§ **Exercise material**:
┌──
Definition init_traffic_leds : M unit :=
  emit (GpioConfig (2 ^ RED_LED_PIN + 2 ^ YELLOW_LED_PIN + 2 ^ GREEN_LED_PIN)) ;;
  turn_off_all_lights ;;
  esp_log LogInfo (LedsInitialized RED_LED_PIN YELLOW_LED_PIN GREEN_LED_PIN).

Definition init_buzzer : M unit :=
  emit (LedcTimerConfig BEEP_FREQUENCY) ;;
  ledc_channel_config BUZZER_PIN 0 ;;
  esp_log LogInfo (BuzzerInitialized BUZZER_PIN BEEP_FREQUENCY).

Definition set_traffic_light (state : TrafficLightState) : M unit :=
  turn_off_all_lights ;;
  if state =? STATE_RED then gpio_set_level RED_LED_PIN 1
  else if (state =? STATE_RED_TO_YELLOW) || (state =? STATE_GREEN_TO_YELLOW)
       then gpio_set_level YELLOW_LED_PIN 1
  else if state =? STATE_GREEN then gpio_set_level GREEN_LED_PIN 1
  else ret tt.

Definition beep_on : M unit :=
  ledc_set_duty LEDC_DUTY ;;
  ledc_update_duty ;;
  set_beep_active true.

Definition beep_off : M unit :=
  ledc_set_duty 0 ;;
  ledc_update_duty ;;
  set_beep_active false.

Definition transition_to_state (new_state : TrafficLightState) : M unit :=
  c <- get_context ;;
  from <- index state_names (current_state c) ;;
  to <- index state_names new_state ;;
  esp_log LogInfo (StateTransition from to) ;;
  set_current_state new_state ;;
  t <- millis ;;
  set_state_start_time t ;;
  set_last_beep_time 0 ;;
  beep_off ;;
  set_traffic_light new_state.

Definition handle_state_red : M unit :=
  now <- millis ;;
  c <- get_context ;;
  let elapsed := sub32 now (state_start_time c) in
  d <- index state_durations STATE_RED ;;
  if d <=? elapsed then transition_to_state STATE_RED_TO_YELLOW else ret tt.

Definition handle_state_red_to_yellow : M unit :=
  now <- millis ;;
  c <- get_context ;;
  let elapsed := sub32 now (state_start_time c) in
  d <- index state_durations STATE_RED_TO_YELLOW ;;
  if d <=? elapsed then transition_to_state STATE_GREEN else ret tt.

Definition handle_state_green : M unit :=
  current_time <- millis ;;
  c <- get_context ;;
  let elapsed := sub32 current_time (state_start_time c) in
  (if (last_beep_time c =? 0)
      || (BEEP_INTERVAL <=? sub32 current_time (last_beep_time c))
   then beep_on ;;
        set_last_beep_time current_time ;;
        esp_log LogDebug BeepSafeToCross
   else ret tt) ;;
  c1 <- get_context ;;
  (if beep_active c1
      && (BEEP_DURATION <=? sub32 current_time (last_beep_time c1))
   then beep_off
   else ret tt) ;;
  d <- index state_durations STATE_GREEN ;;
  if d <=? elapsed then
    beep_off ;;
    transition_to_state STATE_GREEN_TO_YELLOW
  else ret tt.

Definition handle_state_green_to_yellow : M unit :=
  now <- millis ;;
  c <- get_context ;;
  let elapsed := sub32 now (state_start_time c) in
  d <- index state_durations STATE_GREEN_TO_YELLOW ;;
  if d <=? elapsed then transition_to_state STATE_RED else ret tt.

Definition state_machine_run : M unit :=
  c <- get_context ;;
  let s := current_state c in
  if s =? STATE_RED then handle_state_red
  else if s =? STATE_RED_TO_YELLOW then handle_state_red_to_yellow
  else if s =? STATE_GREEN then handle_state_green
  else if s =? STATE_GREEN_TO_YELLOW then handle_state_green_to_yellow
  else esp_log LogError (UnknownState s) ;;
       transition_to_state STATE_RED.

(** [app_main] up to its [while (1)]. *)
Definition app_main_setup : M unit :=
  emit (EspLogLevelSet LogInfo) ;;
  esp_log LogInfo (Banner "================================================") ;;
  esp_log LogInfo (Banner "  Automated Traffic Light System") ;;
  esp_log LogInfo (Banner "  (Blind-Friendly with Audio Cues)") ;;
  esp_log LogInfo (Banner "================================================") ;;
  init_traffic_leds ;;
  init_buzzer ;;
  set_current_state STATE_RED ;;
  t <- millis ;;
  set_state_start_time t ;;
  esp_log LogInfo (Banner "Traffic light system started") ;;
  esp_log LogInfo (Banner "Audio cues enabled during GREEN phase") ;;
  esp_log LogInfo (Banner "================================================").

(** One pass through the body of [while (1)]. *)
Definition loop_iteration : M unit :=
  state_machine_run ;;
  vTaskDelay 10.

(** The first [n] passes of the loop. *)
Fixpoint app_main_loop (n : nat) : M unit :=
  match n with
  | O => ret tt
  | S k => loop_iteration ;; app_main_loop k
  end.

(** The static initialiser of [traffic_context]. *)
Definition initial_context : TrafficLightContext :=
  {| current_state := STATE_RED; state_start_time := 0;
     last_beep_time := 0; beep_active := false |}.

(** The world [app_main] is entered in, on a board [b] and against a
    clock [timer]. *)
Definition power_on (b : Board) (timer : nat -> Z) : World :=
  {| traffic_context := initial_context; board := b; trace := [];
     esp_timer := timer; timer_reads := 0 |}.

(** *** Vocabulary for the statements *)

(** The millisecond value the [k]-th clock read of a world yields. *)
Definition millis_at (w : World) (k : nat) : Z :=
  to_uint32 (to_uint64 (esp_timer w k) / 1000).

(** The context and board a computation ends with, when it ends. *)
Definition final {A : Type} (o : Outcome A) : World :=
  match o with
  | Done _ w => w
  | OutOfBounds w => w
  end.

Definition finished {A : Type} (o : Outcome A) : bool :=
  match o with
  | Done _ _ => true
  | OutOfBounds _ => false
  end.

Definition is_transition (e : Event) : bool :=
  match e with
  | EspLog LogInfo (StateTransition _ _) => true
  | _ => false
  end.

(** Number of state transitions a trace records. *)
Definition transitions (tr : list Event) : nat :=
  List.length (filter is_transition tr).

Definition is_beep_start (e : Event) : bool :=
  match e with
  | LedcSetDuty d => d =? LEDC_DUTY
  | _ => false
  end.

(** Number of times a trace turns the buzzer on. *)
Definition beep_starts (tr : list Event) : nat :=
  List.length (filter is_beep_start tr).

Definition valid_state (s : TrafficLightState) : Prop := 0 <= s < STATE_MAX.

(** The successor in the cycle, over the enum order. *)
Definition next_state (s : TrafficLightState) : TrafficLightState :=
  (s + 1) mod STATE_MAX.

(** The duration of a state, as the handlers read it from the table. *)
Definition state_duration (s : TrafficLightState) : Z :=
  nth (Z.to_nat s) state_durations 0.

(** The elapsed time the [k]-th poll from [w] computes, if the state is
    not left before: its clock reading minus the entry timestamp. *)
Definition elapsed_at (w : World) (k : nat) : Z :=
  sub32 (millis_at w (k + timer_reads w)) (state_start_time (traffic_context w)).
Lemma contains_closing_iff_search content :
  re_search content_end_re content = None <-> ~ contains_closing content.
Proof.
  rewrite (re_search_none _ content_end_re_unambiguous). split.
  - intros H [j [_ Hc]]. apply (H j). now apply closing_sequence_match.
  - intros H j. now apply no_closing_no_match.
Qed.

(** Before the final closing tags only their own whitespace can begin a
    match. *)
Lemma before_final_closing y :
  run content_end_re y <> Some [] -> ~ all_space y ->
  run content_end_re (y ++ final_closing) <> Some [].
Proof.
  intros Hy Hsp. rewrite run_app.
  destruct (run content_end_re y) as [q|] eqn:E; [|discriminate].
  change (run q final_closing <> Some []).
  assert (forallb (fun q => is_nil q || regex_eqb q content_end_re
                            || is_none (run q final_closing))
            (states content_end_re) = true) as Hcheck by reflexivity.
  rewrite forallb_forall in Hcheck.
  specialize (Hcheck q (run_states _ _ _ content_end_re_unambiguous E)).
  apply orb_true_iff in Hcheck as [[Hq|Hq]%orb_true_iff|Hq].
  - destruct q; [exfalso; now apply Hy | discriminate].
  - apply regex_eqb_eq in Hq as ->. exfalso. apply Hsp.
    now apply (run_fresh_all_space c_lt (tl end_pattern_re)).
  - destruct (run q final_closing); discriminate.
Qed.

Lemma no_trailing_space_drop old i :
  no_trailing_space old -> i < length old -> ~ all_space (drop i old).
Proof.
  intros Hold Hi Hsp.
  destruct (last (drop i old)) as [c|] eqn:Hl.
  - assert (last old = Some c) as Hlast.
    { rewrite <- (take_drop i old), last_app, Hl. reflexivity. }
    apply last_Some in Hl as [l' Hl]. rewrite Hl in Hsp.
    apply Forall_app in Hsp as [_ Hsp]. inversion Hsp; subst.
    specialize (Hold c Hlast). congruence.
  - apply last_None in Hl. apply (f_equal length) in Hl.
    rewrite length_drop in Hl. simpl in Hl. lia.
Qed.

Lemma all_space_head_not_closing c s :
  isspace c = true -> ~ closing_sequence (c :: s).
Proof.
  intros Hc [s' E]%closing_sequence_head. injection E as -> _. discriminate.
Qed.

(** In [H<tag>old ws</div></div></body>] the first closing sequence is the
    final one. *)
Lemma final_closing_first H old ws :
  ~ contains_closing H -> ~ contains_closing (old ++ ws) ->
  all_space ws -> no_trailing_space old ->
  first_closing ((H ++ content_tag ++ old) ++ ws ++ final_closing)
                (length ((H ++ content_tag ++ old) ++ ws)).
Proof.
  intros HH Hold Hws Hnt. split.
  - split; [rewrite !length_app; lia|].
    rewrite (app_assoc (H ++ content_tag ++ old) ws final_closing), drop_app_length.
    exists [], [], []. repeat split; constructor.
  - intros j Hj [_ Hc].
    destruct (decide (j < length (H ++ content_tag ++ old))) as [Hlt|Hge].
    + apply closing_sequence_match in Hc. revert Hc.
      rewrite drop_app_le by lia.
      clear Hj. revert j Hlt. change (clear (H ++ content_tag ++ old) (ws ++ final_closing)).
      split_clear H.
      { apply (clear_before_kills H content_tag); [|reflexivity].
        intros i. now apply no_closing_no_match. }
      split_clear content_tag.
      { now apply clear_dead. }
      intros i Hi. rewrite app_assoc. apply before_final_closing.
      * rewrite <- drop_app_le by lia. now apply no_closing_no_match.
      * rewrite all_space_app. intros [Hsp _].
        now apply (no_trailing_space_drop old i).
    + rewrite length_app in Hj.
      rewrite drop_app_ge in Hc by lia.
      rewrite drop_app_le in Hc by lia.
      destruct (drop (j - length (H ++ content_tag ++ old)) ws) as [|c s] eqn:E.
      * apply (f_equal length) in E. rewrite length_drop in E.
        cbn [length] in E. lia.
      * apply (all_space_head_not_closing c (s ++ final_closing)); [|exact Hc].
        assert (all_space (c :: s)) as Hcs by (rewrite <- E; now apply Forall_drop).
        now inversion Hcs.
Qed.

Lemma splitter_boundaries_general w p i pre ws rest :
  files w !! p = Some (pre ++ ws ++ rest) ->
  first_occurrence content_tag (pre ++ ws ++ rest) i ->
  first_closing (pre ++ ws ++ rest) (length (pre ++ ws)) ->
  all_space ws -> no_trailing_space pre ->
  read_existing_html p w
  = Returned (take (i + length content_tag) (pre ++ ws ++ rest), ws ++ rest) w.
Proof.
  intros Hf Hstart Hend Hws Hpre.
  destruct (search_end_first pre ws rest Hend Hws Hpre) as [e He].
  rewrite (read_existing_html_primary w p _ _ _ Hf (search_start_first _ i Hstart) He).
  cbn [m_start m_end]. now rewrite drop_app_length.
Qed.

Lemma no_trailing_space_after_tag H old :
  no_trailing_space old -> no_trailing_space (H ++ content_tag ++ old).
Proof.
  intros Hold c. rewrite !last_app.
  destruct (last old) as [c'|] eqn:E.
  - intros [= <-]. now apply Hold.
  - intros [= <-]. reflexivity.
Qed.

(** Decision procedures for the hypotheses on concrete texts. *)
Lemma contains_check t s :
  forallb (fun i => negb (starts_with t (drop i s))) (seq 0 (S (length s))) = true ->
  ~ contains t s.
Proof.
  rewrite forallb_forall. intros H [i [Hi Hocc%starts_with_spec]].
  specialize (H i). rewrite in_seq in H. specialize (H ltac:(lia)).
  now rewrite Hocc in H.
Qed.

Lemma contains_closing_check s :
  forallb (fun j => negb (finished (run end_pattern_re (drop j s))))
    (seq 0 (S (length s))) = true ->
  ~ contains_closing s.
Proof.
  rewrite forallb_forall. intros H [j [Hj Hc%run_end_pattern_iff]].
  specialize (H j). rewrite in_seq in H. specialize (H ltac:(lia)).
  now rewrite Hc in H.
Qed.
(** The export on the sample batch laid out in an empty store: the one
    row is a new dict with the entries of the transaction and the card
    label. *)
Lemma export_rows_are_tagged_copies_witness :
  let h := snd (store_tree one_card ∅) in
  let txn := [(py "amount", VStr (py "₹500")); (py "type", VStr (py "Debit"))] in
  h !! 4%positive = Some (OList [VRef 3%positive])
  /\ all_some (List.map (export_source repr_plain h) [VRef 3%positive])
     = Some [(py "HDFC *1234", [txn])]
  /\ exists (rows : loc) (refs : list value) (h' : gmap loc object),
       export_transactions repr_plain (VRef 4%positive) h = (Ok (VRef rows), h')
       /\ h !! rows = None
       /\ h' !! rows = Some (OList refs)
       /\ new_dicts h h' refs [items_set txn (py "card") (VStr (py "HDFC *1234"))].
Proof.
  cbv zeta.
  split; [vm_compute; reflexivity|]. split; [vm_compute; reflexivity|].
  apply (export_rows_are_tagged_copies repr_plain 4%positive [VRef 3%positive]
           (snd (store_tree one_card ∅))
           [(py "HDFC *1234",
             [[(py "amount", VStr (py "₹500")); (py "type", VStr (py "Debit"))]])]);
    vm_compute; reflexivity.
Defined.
└──
§ **Task directions**: Show all lines from the data that contain "Hocc".

§ **Result of the task**:
  rewrite forallb_forall. intros H [i [Hi Hocc%starts_with_spec]].
  now rewrite Hocc in H.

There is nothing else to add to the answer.